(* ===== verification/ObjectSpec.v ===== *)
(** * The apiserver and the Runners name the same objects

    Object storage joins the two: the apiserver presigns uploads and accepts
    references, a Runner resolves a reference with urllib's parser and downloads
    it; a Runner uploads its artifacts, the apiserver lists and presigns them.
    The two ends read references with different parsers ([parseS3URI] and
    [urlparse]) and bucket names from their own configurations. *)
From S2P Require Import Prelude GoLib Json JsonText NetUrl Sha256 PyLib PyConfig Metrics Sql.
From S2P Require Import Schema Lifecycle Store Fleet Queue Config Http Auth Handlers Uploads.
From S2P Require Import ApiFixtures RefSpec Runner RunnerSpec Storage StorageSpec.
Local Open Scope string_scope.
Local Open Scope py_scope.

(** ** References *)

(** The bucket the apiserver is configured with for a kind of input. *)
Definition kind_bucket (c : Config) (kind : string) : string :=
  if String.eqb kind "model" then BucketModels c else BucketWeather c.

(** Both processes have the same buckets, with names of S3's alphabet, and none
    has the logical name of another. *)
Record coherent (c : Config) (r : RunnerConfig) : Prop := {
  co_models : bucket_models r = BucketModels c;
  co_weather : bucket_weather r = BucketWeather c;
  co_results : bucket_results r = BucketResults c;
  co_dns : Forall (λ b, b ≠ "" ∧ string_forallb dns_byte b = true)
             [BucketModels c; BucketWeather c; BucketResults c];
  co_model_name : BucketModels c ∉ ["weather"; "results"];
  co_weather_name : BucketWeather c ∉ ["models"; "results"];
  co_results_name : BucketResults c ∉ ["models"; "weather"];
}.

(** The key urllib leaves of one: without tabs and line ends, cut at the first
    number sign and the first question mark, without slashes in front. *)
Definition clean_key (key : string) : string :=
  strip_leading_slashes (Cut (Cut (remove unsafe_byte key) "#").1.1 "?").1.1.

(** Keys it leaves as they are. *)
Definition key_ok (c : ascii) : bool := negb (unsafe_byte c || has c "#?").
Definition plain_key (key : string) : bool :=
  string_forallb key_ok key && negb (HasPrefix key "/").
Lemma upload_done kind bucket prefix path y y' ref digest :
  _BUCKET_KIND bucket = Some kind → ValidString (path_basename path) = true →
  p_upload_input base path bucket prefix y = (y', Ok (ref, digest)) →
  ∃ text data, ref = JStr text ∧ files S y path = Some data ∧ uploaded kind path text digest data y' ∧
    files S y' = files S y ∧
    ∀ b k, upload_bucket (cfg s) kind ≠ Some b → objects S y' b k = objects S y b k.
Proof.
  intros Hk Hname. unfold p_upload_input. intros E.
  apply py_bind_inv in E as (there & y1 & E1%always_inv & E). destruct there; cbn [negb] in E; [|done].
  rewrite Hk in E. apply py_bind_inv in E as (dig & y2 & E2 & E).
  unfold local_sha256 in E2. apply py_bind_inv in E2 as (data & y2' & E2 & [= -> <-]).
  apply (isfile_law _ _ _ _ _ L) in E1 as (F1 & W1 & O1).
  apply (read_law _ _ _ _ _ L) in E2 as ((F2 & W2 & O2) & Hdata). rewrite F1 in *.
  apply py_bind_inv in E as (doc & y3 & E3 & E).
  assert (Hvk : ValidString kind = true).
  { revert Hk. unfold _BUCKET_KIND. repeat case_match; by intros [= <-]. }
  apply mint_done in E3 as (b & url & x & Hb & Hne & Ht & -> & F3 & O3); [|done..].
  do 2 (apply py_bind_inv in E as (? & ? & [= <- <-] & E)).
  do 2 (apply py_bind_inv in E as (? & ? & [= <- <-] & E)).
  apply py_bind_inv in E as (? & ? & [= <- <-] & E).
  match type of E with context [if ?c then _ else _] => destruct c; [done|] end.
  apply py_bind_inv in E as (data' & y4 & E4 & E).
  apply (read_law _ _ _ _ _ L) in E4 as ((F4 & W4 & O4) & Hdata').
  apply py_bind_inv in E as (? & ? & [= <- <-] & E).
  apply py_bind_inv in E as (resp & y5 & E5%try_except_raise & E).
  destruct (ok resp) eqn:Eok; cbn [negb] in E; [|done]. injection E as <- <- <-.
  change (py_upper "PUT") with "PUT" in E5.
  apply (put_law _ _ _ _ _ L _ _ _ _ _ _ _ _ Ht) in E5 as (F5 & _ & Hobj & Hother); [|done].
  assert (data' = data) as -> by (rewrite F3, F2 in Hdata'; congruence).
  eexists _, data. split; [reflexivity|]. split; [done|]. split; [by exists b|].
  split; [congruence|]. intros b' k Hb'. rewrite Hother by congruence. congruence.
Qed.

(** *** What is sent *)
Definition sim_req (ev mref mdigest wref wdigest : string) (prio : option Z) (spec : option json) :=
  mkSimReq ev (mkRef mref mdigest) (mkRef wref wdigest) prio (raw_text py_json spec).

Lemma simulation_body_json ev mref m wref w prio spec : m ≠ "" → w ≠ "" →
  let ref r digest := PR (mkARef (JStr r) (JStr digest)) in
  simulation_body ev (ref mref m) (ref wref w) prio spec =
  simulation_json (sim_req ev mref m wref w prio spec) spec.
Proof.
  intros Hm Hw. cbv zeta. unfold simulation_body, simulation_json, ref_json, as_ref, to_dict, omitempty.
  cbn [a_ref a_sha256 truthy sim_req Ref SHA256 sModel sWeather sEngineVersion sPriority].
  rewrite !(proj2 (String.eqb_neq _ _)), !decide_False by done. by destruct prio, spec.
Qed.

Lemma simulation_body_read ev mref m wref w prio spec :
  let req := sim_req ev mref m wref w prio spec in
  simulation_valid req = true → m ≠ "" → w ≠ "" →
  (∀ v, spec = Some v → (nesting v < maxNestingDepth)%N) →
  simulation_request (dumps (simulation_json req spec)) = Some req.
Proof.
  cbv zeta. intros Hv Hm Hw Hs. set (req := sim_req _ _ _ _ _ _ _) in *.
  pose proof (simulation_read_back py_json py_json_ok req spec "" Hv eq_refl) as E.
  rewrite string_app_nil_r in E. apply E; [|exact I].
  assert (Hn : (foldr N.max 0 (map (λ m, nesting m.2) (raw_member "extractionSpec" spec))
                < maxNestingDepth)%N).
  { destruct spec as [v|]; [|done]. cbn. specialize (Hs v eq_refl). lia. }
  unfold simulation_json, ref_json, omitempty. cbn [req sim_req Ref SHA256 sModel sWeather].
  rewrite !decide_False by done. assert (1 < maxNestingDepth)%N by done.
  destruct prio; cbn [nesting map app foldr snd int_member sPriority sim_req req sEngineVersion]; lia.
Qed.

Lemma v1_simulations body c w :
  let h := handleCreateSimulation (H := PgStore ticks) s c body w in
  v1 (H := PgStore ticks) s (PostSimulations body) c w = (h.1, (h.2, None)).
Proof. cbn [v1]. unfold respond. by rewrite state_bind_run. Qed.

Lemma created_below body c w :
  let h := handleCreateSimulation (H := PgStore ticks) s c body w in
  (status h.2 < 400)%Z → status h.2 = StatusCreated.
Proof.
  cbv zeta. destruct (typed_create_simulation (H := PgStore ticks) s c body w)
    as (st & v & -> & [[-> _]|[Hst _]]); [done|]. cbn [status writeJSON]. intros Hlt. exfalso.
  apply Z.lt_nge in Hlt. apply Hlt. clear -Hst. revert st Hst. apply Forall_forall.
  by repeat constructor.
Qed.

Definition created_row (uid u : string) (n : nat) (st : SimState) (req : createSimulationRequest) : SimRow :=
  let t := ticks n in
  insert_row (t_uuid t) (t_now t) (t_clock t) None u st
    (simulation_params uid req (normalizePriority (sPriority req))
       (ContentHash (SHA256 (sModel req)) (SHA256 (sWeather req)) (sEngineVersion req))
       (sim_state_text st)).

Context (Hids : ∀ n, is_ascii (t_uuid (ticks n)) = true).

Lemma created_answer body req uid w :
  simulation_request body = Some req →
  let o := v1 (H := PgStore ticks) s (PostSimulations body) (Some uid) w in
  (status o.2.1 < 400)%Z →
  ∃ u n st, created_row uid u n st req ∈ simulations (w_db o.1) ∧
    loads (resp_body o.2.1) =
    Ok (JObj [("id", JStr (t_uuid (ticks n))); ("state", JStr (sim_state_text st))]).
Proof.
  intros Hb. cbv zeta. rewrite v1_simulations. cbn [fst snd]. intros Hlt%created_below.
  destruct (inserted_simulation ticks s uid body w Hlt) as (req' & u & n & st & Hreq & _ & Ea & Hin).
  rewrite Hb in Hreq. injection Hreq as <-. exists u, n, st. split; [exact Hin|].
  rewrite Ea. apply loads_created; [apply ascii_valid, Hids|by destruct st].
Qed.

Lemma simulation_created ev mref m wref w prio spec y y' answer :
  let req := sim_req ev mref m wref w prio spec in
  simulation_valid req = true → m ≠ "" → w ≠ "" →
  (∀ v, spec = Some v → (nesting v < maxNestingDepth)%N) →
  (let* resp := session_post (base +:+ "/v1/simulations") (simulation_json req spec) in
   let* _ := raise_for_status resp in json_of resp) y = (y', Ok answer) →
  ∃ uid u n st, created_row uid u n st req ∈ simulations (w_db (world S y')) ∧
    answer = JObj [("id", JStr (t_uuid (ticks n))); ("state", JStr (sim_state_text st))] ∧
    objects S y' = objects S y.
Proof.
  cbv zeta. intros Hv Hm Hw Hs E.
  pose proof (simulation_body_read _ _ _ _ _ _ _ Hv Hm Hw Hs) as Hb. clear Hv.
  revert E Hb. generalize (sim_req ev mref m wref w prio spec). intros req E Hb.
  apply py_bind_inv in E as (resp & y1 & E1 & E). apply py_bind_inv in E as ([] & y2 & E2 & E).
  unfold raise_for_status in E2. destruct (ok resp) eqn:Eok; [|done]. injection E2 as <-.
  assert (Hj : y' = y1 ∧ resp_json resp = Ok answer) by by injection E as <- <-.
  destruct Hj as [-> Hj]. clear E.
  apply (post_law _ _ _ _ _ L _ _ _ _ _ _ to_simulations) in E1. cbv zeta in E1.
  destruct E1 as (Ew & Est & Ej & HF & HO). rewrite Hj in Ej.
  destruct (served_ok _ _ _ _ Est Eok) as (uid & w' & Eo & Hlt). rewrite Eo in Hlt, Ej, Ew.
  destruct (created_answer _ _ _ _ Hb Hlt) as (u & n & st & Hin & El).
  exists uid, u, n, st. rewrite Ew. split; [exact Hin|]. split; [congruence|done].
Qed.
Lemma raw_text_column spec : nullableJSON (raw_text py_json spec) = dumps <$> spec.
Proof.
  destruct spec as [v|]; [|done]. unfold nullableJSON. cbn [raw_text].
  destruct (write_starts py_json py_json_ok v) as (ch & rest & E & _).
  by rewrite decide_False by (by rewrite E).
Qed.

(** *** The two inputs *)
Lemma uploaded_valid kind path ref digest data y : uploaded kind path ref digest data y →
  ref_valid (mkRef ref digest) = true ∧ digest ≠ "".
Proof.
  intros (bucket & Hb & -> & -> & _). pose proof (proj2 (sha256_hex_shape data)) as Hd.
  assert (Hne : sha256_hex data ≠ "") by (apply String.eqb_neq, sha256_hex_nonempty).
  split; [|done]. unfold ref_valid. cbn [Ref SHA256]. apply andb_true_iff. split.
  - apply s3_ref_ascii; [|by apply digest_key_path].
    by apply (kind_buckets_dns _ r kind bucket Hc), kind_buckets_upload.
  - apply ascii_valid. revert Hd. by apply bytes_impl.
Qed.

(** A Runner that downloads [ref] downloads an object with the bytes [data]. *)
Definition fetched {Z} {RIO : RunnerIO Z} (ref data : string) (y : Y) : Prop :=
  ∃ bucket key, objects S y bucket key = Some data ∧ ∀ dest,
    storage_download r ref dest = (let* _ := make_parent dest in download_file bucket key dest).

━━━━━━━━

## WHAT YOU ARE ASKED TO DO
Retype exactly the span of lines from the one with "mkSimReq ev (mkRef" through the one with "Lemma created_below body"; include both ends and omit the rest of the material.

## SOLUTION TO THE PROBLEM
  mkSimReq ev (mkRef mref mdigest) (mkRef wref wdigest) prio (raw_text py_json spec).

Lemma simulation_body_json ev mref m wref w prio spec : m ≠ "" → w ≠ "" →
  let ref r digest := PR (mkARef (JStr r) (JStr digest)) in
  simulation_body ev (ref mref m) (ref wref w) prio spec =
  simulation_json (sim_req ev mref m wref w prio spec) spec.
Proof.
  intros Hm Hw. cbv zeta. unfold simulation_body, simulation_json, ref_json, as_ref, to_dict, omitempty.
  cbn [a_ref a_sha256 truthy sim_req Ref SHA256 sModel sWeather sEngineVersion sPriority].
  rewrite !(proj2 (String.eqb_neq _ _)), !decide_False by done. by destruct prio, spec.
Qed.

Lemma simulation_body_read ev mref m wref w prio spec :
  let req := sim_req ev mref m wref w prio spec in
  simulation_valid req = true → m ≠ "" → w ≠ "" →
  (∀ v, spec = Some v → (nesting v < maxNestingDepth)%N) →
  simulation_request (dumps (simulation_json req spec)) = Some req.
Proof.
  cbv zeta. intros Hv Hm Hw Hs. set (req := sim_req _ _ _ _ _ _ _) in *.
  pose proof (simulation_read_back py_json py_json_ok req spec "" Hv eq_refl) as E.
  rewrite string_app_nil_r in E. apply E; [|exact I].
  assert (Hn : (foldr N.max 0 (map (λ m, nesting m.2) (raw_member "extractionSpec" spec))
                < maxNestingDepth)%N).
  { destruct spec as [v|]; [|done]. cbn. specialize (Hs v eq_refl). lia. }
  unfold simulation_json, ref_json, omitempty. cbn [req sim_req Ref SHA256 sModel sWeather].
  rewrite !decide_False by done. assert (1 < maxNestingDepth)%N by done.
  destruct prio; cbn [nesting map app foldr snd int_member sPriority sim_req req sEngineVersion]; lia.
Qed.

Lemma v1_simulations body c w :
  let h := handleCreateSimulation (H := PgStore ticks) s c body w in
  v1 (H := PgStore ticks) s (PostSimulations body) c w = (h.1, (h.2, None)).
Proof. cbn [v1]. unfold respond. by rewrite state_bind_run. Qed.

Lemma created_below body c w :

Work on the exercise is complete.